* [Instructions to follow]: From the first line to the last, reproduce the material exactly.

════════

(** C5 as stated fails: the terminator counts.  The budget of a note with
    the terminator CR LF is 247, neither 255 minus the prefix nor 255 minus
    the prefix and a separator. *)
Lemma available_characters_not_prefix_only :
  @__available_characters gedcom_5_5 inherited_get_tag crlf_note = 247 /\
  @__available_characters gedcom_5_5 inherited_get_tag crlf_note
  <> Nat.max 0
       (255 - Py.len (@render_prefix gedcom_5_5 inherited_get_tag crlf_note)) /\
  @__available_characters gedcom_5_5 inherited_get_tag crlf_note
  <> Nat.max 0
       (255 - Py.len (@render_prefix gedcom_5_5 inherited_get_tag crlf_note
                      ++ " ")).
Proof. repeat split; vm_compute; discriminate. Qed.

(** C6 at [deep_note], whose budget is 0, and a candidate of one
    character. *)
Lemma line_length_break_point_witness :
  break_point "x"
    (@__available_characters gedcom_5_5 inherited_get_tag deep_note)
    (@__line_length gedcom_5_5 inherited_get_tag deep_note "x") /\
  (forall i,
     i < @__available_characters gedcom_5_5 inherited_get_tag deep_note ->
     String.get i "x" = Some " "%char).
Proof.
  destruct (@line_length_break_point gedcom_5_5 inherited_get_tag
              deep_note "x") as [Hbreak Hzero].
  split; [exact Hbreak|].
  apply Hzero; vm_compute; [lia|reflexivity].
Defined.

(** C7.  At [deep_note] and at [long_terminator_note] the concatenation
    children have no budget: [set_multi_line_value("x")] adds empty
    children for ever, whatever the fuel. *)
Theorem zero_budget_split_never_returns :
  forall (absent_get_tag : ElementClass -> string -> string) (fuel : nat),
    @set_multi_line_value gedcom_5_5 absent_get_tag fuel deep_note "x"
    = None /\
    @set_multi_line_value gedcom_5_5 absent_get_tag fuel
      long_terminator_note "x" = None.
Proof.
  intros absent_get_tag fuel. split;
    apply (@set_multi_line_value_diverges gedcom_5_5 absent_get_tag
             _ "x" "x" []);
    solve [reflexivity | vm_compute; reflexivity | vm_compute; lia].
Qed.

(** C9 at [cited_source]: the pointer of the repository citation is not
    returned. *)
Example get_repository_pointer_of_cited_source :
  @get_repository_pointer gedcom_5_5 inherited_get_tag cited_source = "" /\
  map (@get_value) (@get_child_elements cited_source)
  = ["Parish register"; "@R1@"].
Proof. split; reflexivity. Qed.

(** C10 at the arguments [(0, "", "NOTE", two_lines)]. *)
Lemma constructor_keeps_first_chunk_witness :
  exists e,
    @Element_new gedcom_5_5 inherited_get_tag (enough_fuel two_lines)
      BaseElement 0 "" "NOTE" two_lines newline true = Some e /\
    @get_value e = "line one" /\
    @get_value e <> two_lines /\
    @get_multi_line_value gedcom_5_5 inherited_get_tag e = two_lines.
Proof.
  destruct (@constructor_keeps_first_chunk gedcom_5_5 inherited_get_tag
              BaseElement 0%Z "" "NOTE" two_lines newline) as [Hex Hall].
  - left. reflexivity.
  - destruct Hex as [e Hrun]; [vm_compute; lia|].
    destruct (Hall _ _ Hrun)
      as ((line & lines & Hlines & Hval) & Hne & _ & Hjoin).
    exists e. split; [exact Hrun|]. split; [|split; [exact Hne|]].
    + injection Hlines as <- <-. rewrite Hval. reflexivity.
    + rewrite Hjoin by plain_tags. reflexivity.
Defined.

════════

* [Reply]:
(** C5 as stated fails: the terminator counts.  The budget of a note with
    the terminator CR LF is 247, neither 255 minus the prefix nor 255 minus
    the prefix and a separator. *)
Lemma available_characters_not_prefix_only :
  @__available_characters gedcom_5_5 inherited_get_tag crlf_note = 247 /\
  @__available_characters gedcom_5_5 inherited_get_tag crlf_note
  <> Nat.max 0
       (255 - Py.len (@render_prefix gedcom_5_5 inherited_get_tag crlf_note)) /\
  @__available_characters gedcom_5_5 inherited_get_tag crlf_note
  <> Nat.max 0
       (255 - Py.len (@render_prefix gedcom_5_5 inherited_get_tag crlf_note
                      ++ " ")).
Proof. repeat split; vm_compute; discriminate. Qed.

(** C6 at [deep_note], whose budget is 0, and a candidate of one
    character. *)
Lemma line_length_break_point_witness :
  break_point "x"
    (@__available_characters gedcom_5_5 inherited_get_tag deep_note)
    (@__line_length gedcom_5_5 inherited_get_tag deep_note "x") /\
  (forall i,
     i < @__available_characters gedcom_5_5 inherited_get_tag deep_note ->
     String.get i "x" = Some " "%char).
Proof.
  destruct (@line_length_break_point gedcom_5_5 inherited_get_tag
              deep_note "x") as [Hbreak Hzero].
  split; [exact Hbreak|].
  apply Hzero; vm_compute; [lia|reflexivity].
Defined.

(** C7.  At [deep_note] and at [long_terminator_note] the concatenation
    children have no budget: [set_multi_line_value("x")] adds empty
    children for ever, whatever the fuel. *)
Theorem zero_budget_split_never_returns :
  forall (absent_get_tag : ElementClass -> string -> string) (fuel : nat),
    @set_multi_line_value gedcom_5_5 absent_get_tag fuel deep_note "x"
    = None /\
    @set_multi_line_value gedcom_5_5 absent_get_tag fuel
      long_terminator_note "x" = None.
Proof.
  intros absent_get_tag fuel. split;
    apply (@set_multi_line_value_diverges gedcom_5_5 absent_get_tag
             _ "x" "x" []);
    solve [reflexivity | vm_compute; reflexivity | vm_compute; lia].
Qed.

(** C9 at [cited_source]: the pointer of the repository citation is not
    returned. *)
Example get_repository_pointer_of_cited_source :
  @get_repository_pointer gedcom_5_5 inherited_get_tag cited_source = "" /\
  map (@get_value) (@get_child_elements cited_source)
  = ["Parish register"; "@R1@"].
Proof. split; reflexivity. Qed.

(** C10 at the arguments [(0, "", "NOTE", two_lines)]. *)
Lemma constructor_keeps_first_chunk_witness :
  exists e,
    @Element_new gedcom_5_5 inherited_get_tag (enough_fuel two_lines)
      BaseElement 0 "" "NOTE" two_lines newline true = Some e /\
    @get_value e = "line one" /\
    @get_value e <> two_lines /\
    @get_multi_line_value gedcom_5_5 inherited_get_tag e = two_lines.
Proof.
  destruct (@constructor_keeps_first_chunk gedcom_5_5 inherited_get_tag
              BaseElement 0%Z "" "NOTE" two_lines newline) as [Hex Hall].
  - left. reflexivity.
  - destruct Hex as [e Hrun]; [vm_compute; lia|].
    destruct (Hall _ _ Hrun)
      as ((line & lines & Hlines & Hval) & Hne & _ & Hjoin).
    exists e. split; [exact Hrun|]. split; [|split; [exact Hne|]].
    + injection Hlines as <- <-. rewrite Hval. reflexivity.
    + rewrite Hjoin by plain_tags. reflexivity.
Defined.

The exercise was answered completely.